Ich halte Mittelerde für recht gelungen und einzigartig, wenn man nicht vom mechanistischen Ansatz her denkt ("Das muss alles wie eine echte mittelalterliche Welt funktionieren, sonst schlecht.") - Beispiel: Entvölkerungsdiskussion. Ich bin da immer schnell raus, weil ich bisher noch keine Fantasywelt erlebt oder beschreiben gesehen habe, die aus ökonomischer oder soziologischer Sicht realistisch erscheint. Es gab da mal eine Diskussion zu Rollenspiel auf der Scheibenwelt - das hat das ganze recht gelungen ad absurdum geführt. Es hat mich aber keineswegs entmutigt, Rollenspiel auf der Scheibenwelt zu betreiben.
Kurzer Exkurs: Rollenspielwelten sind für mich fluide Vorstellungsräume, in die man seine Abenteuerlust und Heldenreise einbettet. Das beginnt bei demjenigen, der sich diese Welt ausdenkt. Tolkien hat das ja nicht geschreiben, weil er eine soziologisch-ökonomische Abhandlung einer mittelalterlichen Alternativ-Realität mit Magie und Monstern schreiben wollte, sondern einen alternativen Mythos mit Fokus auf den Helden-Geschichten. Am Anfag stehen also die Themen, aus denen wurden die Heldenreisen der Charaktere geschaffen ("Erzählung"), und aus denen entstand die Notwendigkeiten der Welt, aus denen wiederum die Weltenbeschreibung resultierte.
Am Anfang, und also am wichtigsten sind die Themen, die Stimmung, die Emotionen, die mich inspirieren an einer Spielwelt. Alles andere folgt darauf und unterliegt diesem. Wenn etwas nicht passt, wird es passend gemacht - oder es verändert die Geschichte auf spannende Weise.
Zurück zur Frage: Was macht man mit einer Rollenspielwelt, die nach realistischen Vorstellungen überhaupt nicht funktionieren sollte, und welche Abenteuer spielt man dort, wo es wenig Monster und noch weniger Leute gibt, mit denen man interagieren kann?
Meine Antwort: So gut wie alles, SOLANGE es in die Stimmung und die Themen des Settings passt, wenn man mal etwas kreativ wird.
Ja, im späten Dritten Zeitalter ist es links und rechts der Nebelberge recht menschen(und zwergen- und elben-) leer, und über allem hängt die Trauer des zunehmenden Verschwindens des ersten Volks und der "Magie", und der Bedrohung eines übermächtigen Dunkelns. Aber eben nur "recht". Das Feeling in Eriador und bis zum Einsamen Berg ist "am Rande der Wildnis". Wer lieber "in Zivilisation" spielen möchte, der spielt halt in Rohan, Gondor, oder noch weiter im Süden, oder in Thal. Man kann auch einfach Thieves World in Umbar spielen.

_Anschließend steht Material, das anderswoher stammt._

(* ===== verification/AccumulatorFacts.v ===== *)
(** The checkpoint of the accumulators is a lossless encoding of eight checksums, and a
    chain whose checkpoints were validated determines the accumulators: each of them
    is the product of the coins of its denomination. *)

From S2P Require Import Prelude Serialize SerializeFacts CryptoCommon ArithUint256 ArithFacts CompactFacts ChainParams Script PubKey Interpreter InterpreterFacts Transaction CoinsView Bignum BignumFacts ZerocoinDB Validation ValidationFacts Zerocoin ZerocoinFacts ZerocoinChain Accumulators.
Import BaseUint Arith256.
Local Open Scope Z_scope.

(** * Checkpoints *)

Lemma push_checksum_limbs a c : wf256 a → fits 32 c → push_checksum a c = c :: take 7 a ∧ wf256 (c :: take 7 a).
Proof.
  intros Ha Hc. destruct (op_shl_spec 8 a 32 Ha) as [Hw Hv]; [lia|]. unfold push_checksum.
  assert (∀ x, fits 32 x → wf256 (x :: take 7 a)) as Hwf.
  { intros x Hx. destruct Ha as [La Ha]. split; [cbn; rewrite length_take; lia|]. apply Forall_cons_2; [done|]. by apply Forall_take. }
  assert (op_shl 8 a 32 = 0 :: take 7 a) as ->.
  { apply (val_wrap_inj 8); [done|by apply Hwf|]. rewrite Hv, le_val_cons by (lia || done).
    destruct Ha as [La Ha]. pose proof (le_val_bound 32 (take 7 a) ltac:(lia) (Forall_take _ _ _ Ha)) as Hb. rewrite length_take, La in Hb.
    rewrite <-(take_drop 7 a) at 1. rewrite le_val_app_add by (lia || by apply Forall_take || by apply Forall_drop). rewrite length_take, La.
    change (2 ^ BITS 8) with (2 ^ 224 * 2 ^ 32). change (2 ^ (Z.of_nat (7 `min` 8) * 32)) with (2 ^ 224). rewrite Z.mul_mod_distr_r by lia.
    rewrite Z.mod_add by lia. rewrite Z.mod_small by exact Hb. lia. }
  split; [|by apply Hwf]. assert (of_u64 8 c = c :: replicate 7 0) as ->.
  { unfold of_u64. unfold u32, wrap. rewrite Z.mod_small by done. rewrite Z.shiftr_div_pow2, Z.div_small by (done || lia). done. }
  unfold op_or. cbn [zip_with]. rewrite Z.lor_0_l. f_equal. destruct Ha as [La _].
  do 9 (destruct a as [|? a]; try done). cbn. by rewrite !Z.lor_0_r.
Qed.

Oder man geht noch weiter in den Osten - Tolkien hat sehr wenig über die Geburtstätte der hohen Völker geschrieben, aber man kann davon ausgehen, dass es dort reiche Elben (Avari)-Kulturen wie auch Menschen- und Zwergenreiche gibt. Wie der Einfluss dort von Morgoth und später Sauron war, kann man nur raten. Sind die "blauen Zauberer" dorthin gezogen und warum? Das ist eine riesige Tabula rasa, auf der man Wildsau spielen kann.
Die Welt ist also deutlich größer als der offizielle Lore, und wenn man sich geografisch bewegt, öffnen sich die Gestaltungsräume auch noch mal sehr schnell sehr weit.
Wenn Dein Problem eher ist, dass Dir die Abenteuer nicht (gut genug) vorformatiert sind, dann empfehle ich die neue Starterbox mit dem All-Hobbits-Abenteuer. Man muss allerdings sagen, dass die meisten TOR(1) Abenteuer in Form von Setting/Abenteuer-Ideen-Sammel-bänden kommen, und also nicht komplett vorgeschrieben sind. Das Problem wird also nicht kleiner (und es gibt viele SL, die so etwas bevorzugen).
Aber wenn Dir Mittelerde und die Themen davon grundsätzlich nicht zusagen, oder Du nicht ewig selber Weltenbauen willst, dann tust Du Dir keinen Gefallen, Dich zu "zwingen".
HARN wäre vielleicht eine Alternative, es bietet sehr viel low magic Fäntelalter, dass eher aus der anderen Arbeitsweise heraus kommt - Welt soll stimmen, Stimmungen und Themen werden (auch etwas künstlich regional begrenzt) eingebettet.